(** [self.callback(data, self.context)].  The context, in which [run] has
    stored the adapter under [inst], is not handed on: the callbacks
    embedded here answer from the data alone, and one that writes to the
    adapter through the context is outside this embedding. *)
Definition call_callback (data : value) : M unit :=
  a <- get_self ;;
  match callback a with
  | Some cb => emit (Delivered data) ;;; lift (cb data)
  | None => raise (TypeError "'NoneType' object is not callable")
  end.

(** The [try] block of [ApiAdapter._generate_request]. *)
Definition request_try (callname : obj) (request : value) : M value :=
  h <- the_api ;;
  schema <- lift (request_schema h) ;;
  let context := dict_set (sch_context schema) "callname" callname in
  emit (Dumped callname request) ;;;
  dumped <- lift (sch_dump schema context request) ;;
  lift (value_get (mr_data dumped) "payload").

(** The message of the [Exception] raised in its [except] block. *)
Definition request_failure (callname : obj) (request : value)
  : list (fragment obj) :=
  [FLit "Could not parse request for "; FObj callname;
   FLit ("; data:" ++ newline ++ "            "); FVal request].

(** [ApiAdapter._generate_request] *)
Definition _generate_request (callname : obj) (request : value) : M value :=
  try_except (request_try callname request)
             (fun _ => raise (Exception_ (request_failure callname request))).

(** The [try] block of [ApiAdapter._generate_result]. *)
Definition result_try (callname : string) (result : value) : M unit :=
  h <- the_api ;;
  schema <- lift (result_schema h) ;;
  let context := dict_set (sch_context schema) "callname" (OStr callname) in
  emit (Dumped (OStr callname) result) ;;;
  dumped <- lift (sch_dump schema context result) ;;
  call_callback (mr_data dumped).

Definition result_failure (callname : string) (result : value)
  : list (fragment obj) :=
  [FLit "Could not parse response for "; FStr callname;
   FLit ("; data:" ++ newline ++ "            "); FVal result].

(** [ApiAdapter._generate_result] *)
Definition _generate_result (callname : string) (result : value) : M unit :=
  try_except (result_try callname result)
             (fun _ => raise (Exception_ (result_failure callname result))).

(** The [try] block of [WsAdapter._generate_result]. *)
Definition ws_result_try (channel : string) (result : value) : M unit :=
  h <- the_api ;;
  schema <- lift (ws_result_schema h) ;;
  let context := dict_set (sch_context schema) "channel" (OStr channel) in
  emit (Dumped (OStr channel) result) ;;;
  dumped <- lift (sch_dump schema context result) ;;
  call_callback (mr_data dumped).

Definition ws_result_failure (channel : string) (result : value)
  : list (fragment obj) :=
  [FLit "Could not parse item on channel "; FStr channel;
   FLit ("; data:" ++ newline ++ "                      "); FVal result].

(** [WsAdapter._generate_result] *)
Definition ws_generate_result (channel : string) (result : value) : M unit :=
  try_except (ws_result_try channel result)
             (fun _ => raise (Exception_ (ws_result_failure channel result))).

(** [getattr(self.api, callname, None)] *)
Definition getattr (h : Handle) (n : string) : obj :=
  match dict_get (attrs h) n with
  | Some o => o
  | None => ONone
  end.

(** The lines of [call] under "See if a method override exists": reading
    [ENDPOINT_OVERRIDES] off a handle without it, or calling [get] on
    something that is not a dictionary, raises the [AttributeError] that the
    [except] clause answers with the call's own name. *)
Definition resolve_action (h : Handle) (callname : string) : obj :=
  match getattr h callname with
  | ONone =>
      match dict_get (attrs h) "ENDPOINT_OVERRIDES" with
      | Some (ODict overrides) =>
          match dict_get overrides callname with
          | Some o => o
          | None => ONone
          end
      | Some _ | None => OStr callname
      end
  | action => action
  end.

(** [mthd], the closure built by [call]; the first branch is the one for a
    callable [action]. *)
Definition mthd (th : Thunk) (args : value) : M unit :=
  match th_action th with
  | OCallable _ f =>
      request <- _generate_request (OStr (th_callname th)) args ;;
      emit (Invoked (th_action th) request) ;;;
      raw <- lift (f request) ;;
      _generate_result (th_callname th) raw
  | action =>
      _ <- _generate_request action args ;;
      h <- the_api ;;
      emit (Invoked action args) ;;;
      raw <- lift (api_call h action args) ;;
      _generate_result (th_callname th) raw
  end.

(** The keyword dictionary [sched_args] that [call] fills. *)
Record SchedArgs := {
  sa_delay    : option nat;
  sa_priority : option nat;
  sa_action   : option Thunk;
  sa_argument : option (list value)
}.

(** [bool(sched_args)]: some key is set. *)
Definition sched_args_nonempty (kw : SchedArgs) : bool :=
  match sa_delay kw, sa_priority kw, sa_action kw, sa_argument kw with
  | None, None, None, None => false
  | _, _, _, _ => true
  end.

(** Events wait in the order of [(time, priority)]; among equal ones the
    earlier entered comes first. *)
Definition event_le (a b : Event) : bool :=
  Nat.ltb (ev_time a) (ev_time b)
  || (Nat.eqb (ev_time a) (ev_time b)
      && Nat.leb (ev_priority a) (ev_priority b)).

Fixpoint enqueue (e : Event) (q : list Event) : list Event :=
  match q with
  | [] => [e]
  | e' :: q' => if event_le e' e then e' :: enqueue e q' else e :: q
  end.

(** [self.scheduler.enter(sched_args...)] with the keywords of [sched_args].
    Python's [sched.scheduler.enter(delay, priority, action, argument=())]
    has no default for [delay], [priority] and [action]: a call that leaves
    one of them out raises [TypeError] before anything is queued.  The
    clock stands still between two calls of [enter]; the interpreter reads
    the time anew at each, so that the order of two events entered with the
    same delay is not settled by this embedding. *)
Definition scheduler_enter (kw : SchedArgs) : M unit :=
  match sa_delay kw, sa_priority kw, sa_action kw with
  | Some delay, Some priority, Some action =>
      fun p =>
        let e := {| ev_time := (clock p + delay)%nat; ev_priority := priority;
                    ev_action := action;
                    ev_argument := match sa_argument kw with
                                   | Some t => t
                                   | None => []
                                   end |} in
        ({| self := self p; scheduler := enqueue e (scheduler p);
            clock := clock p; trace := trace p |}, Ok tt)
  | _, _, _ =>
      raise (TypeError "enter() missing required positional argument")
  end.

(** [action(argument...)] for a queued [mthd]: its one parameter [args]
    defaults to [None]. *)
Definition apply_mthd (th : Thunk) (argument : list value) : M unit :=
  match argument with
  | [] => mthd th VNone
  | [a] => mthd th a
  | _ => raise (TypeError "mthd() takes from 0 to 1 positional arguments")
  end.

(** [ApiAdapter.call] *)
Definition call (callname : string) (arguments : value)
    (delay priority : option nat) : M unit :=
  emit (Called callname) ;;;
  let sched_args := {| sa_delay := delay; sa_priority := priority;
                       sa_action := None; sa_argument := None |} in
  a <- get_self ;;
  let action := match api a with
                | Some h => resolve_action h callname
                | None => OStr callname
                end in
  match action with
  | ONone => ret tt
  | _ => _ <- the_api ;; emit (Logged callname action)
  end ;;;
  let mthd_ := {| th_callname := callname; th_action := action |} in
  if sched_args_nonempty sched_args then
    scheduler_enter
      {| sa_delay := delay; sa_priority := priority;
         sa_action := Some mthd_;
         sa_argument := match arguments with
                        | VNone => None
                        | _ => Some [arguments]
                        end |}
  else
    match arguments with
    | VNone => mthd mthd_ VNone
    | _ => mthd mthd_ arguments
    end.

----

When a line in the listing has the word "positional", return that line.

      raise (TypeError "enter() missing required positional argument")
  | _ => raise (TypeError "mthd() takes from 0 to 1 positional arguments")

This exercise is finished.